Gillum (Davies) v. Gillum, 2011 WL 2084148 (Ohio App. Ct. May 27, 2011)

The parents are divorced, and mom has custody of the kids. The dad is now trying to obtain custody. There is some mildly amusing discussion about which parent is the bigger pothead, but the focus of this post is the family’s use of MySpace. The dad makes two allegations: (1) the kids are posting inappropriate things, thus evidencing mom’s lack of adequate supervision, and (2) mom is saying not-nice things about dad on her MySpace page, which the kids are likely to see, and in private MySpace messages. With respect to #1, the court summarizes:

The images to which Gillum objected included pictures of the thirteen-year-old daughter kissing one of her girlfriends on the cheek and pictures of the fifteen-year-old wearing a bikini and cowboy hat at the beach. The pictures of the younger daughter and her friend included the daughter’s captions such as “sexii” and “kisses;” the pictures of the older daughter included her captions such as “one sexii cowgirl” and “im the hottest cowgirl you’ve ever seen.” Gillum contends that Davies’ failure to object to the girls’ posting of such pictures or her ignorance of this fact shows that she was not adequately supervising the children’s Internet usage and that she was “in denial that child predators exist.”

The dad’s argument failed to sway the trial court, and the appellate court didn’t see any reason to overrule the trial court:

Although the wisdom of allowing Internet posts of a bikini-clad girl or of young girls kissing is

certainly problematic, Gillum’s characterization of the photographs as “sexually exploitive” is also debatable. The magistrate and trial court, as is unfortunately often the situation, had to weigh this and other conflicting evidence. Viewing the evidence as a whole, the trial court did not abuse its discretion in finding (implicitly) that the danger posed by such postings and Davies’ knowledge of or failure to prevent such postings did not demonstrate that a change of custody was in the children’s best interest.
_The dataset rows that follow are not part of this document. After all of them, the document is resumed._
(** * Proposer / seniority collection pipeline

    A shallow embedding of [Data_Collection/fetch_bill_seniority3.py]:
    the fetch client, the popup locator, the paginated scraper, the
    seniority resolver and the per-bill aggregator with its driver loop.

    Python values are modelled as follows.
    - [str]: the list of its Unicode code points ([Z]); comparison and
      ordering are code-point-wise, as in Python.
    - [int]: [Z].
    - exceptions: the [result] type; [try/except Exception] is [catch].
    - the network, the Unicode tables behind [\d], [\s] and [int()], and
      float arithmetic belong to the runtime, not to the script: they are
      type-class parameters ([Unicode], [Network], [FloatArith]);
      [binary64] is the float arithmetic of CPython.
    - a parsed page ([BeautifulSoup]) is the record of what each selector
      used by the script returns on it ([Soup]); the parser itself may
      raise on the text of a response. *)

From Stdlib Require Import ZArith List Ascii String Lia Sorted Permutation DecimalZ.
From Stdlib Require Import SpecFloat.
From stdpp Require Import base decidable option list sorting gmap.

Local Open Scope Z_scope.

(** ** Python strings *)

Module Py.

Definition str : Type := list Z.

(** Literals are written as in the source file (UTF-8) and decoded to
    code points. *)
Fixpoint utf8_decode (bs : list Z) : str :=
  match bs with
  | [] => []
  | b :: r =>
      if b <? 128 then b :: utf8_decode r
      else if b <? 224 then
        match r with
        | c1 :: r' => ((b - 192) * 64 + (c1 - 128)) :: utf8_decode r'
        | _ => []
        end
      else if b <? 240 then
        match r with
        | c1 :: c2 :: r' =>
            ((b - 224) * 4096 + (c1 - 128) * 64 + (c2 - 128)) :: utf8_decode r'
        | _ => []
        end
      else
        match r with
        | c1 :: c2 :: c3 :: r' =>
            ((b - 240) * 262144 + (c1 - 128) * 4096 + (c2 - 128) * 64 + (c3 - 128))
              :: utf8_decode r'
        | _ => []
        end
  end.

Definition u (s : string) : str :=
  utf8_decode (map (fun a => Z.of_N (N_of_ascii a)) (list_ascii_of_string s)).
Arguments u s%_string.

(** [x == y] on strings. *)
Definition str_eqb (x y : str) : bool := bool_decide (x = y).

(** [s.startswith(p)] and [p in s]. *)
Fixpoint startswith (p s : str) : bool :=
  match p, s with
  | [], _ => true
  | _ :: _, [] => false
  | a :: p', b :: s' => (a =? b) && startswith p' s'
  end.

Fixpoint contains (p s : str) : bool :=
  startswith p s ||
  match s with
  | [] => false
  | _ :: s' => contains p s'
  end.

(** Truthiness of a string: [if s]. *)
Definition truthy (s : str) : bool :=
  match s with [] => false | _ => true end.

(** [x < y] and [x <= y] on strings: lexicographic on code points. *)
Fixpoint str_ltb (x y : str) : bool :=
  match x, y with
  | _, [] => false
  | [], _ :: _ => true
  | a :: x', b :: y' => (a <? b) || ((a =? b) && str_ltb x' y')
  end.

Definition str_le (x y : str) : Prop := str_ltb y x = false.

(** [sep.join(xs)]. *)
Fixpoint join (sep : str) (xs : list str) : str :=
  match xs with
  | [] => []
  | [x] => x
  | x :: rest => x ++ sep ++ join sep rest
  end.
My eldest is only 8 years old and has shown zero interest in social networking sites so far. I’m sure that will change soon enough. For now, I haven’t had the personal experience of trying to manage my teenagers’ use of social networking sites. However, I don’t look forward to those days, because everyone who has had first-hand experience has told me it’s effectively impossible. (As a separate matter, I had thought 13 year olds weren’t allowed on MySpace, although we know social networking sites’ efforts to screen out young teens have failed miserably).

Therefore, it would be odd, indeed, if a parent’s inability to control a child’s social networking site activity became a grounds for switching custody, because it’s probable that neither parent can do better than the other at controlling kids’ online behavior. While I can’t say I would be excited if my kids did the things described in this court opinion, on the scale of good-to-bad teen usage of social networking sites, these kids look like they are doing OK, all things considered.

Meanwhile, if anyone has developed the elixir for causing teens to make adult choices when given the very adult publishing power of social networking sites, I’ll pay a lot for a bottle. Or two.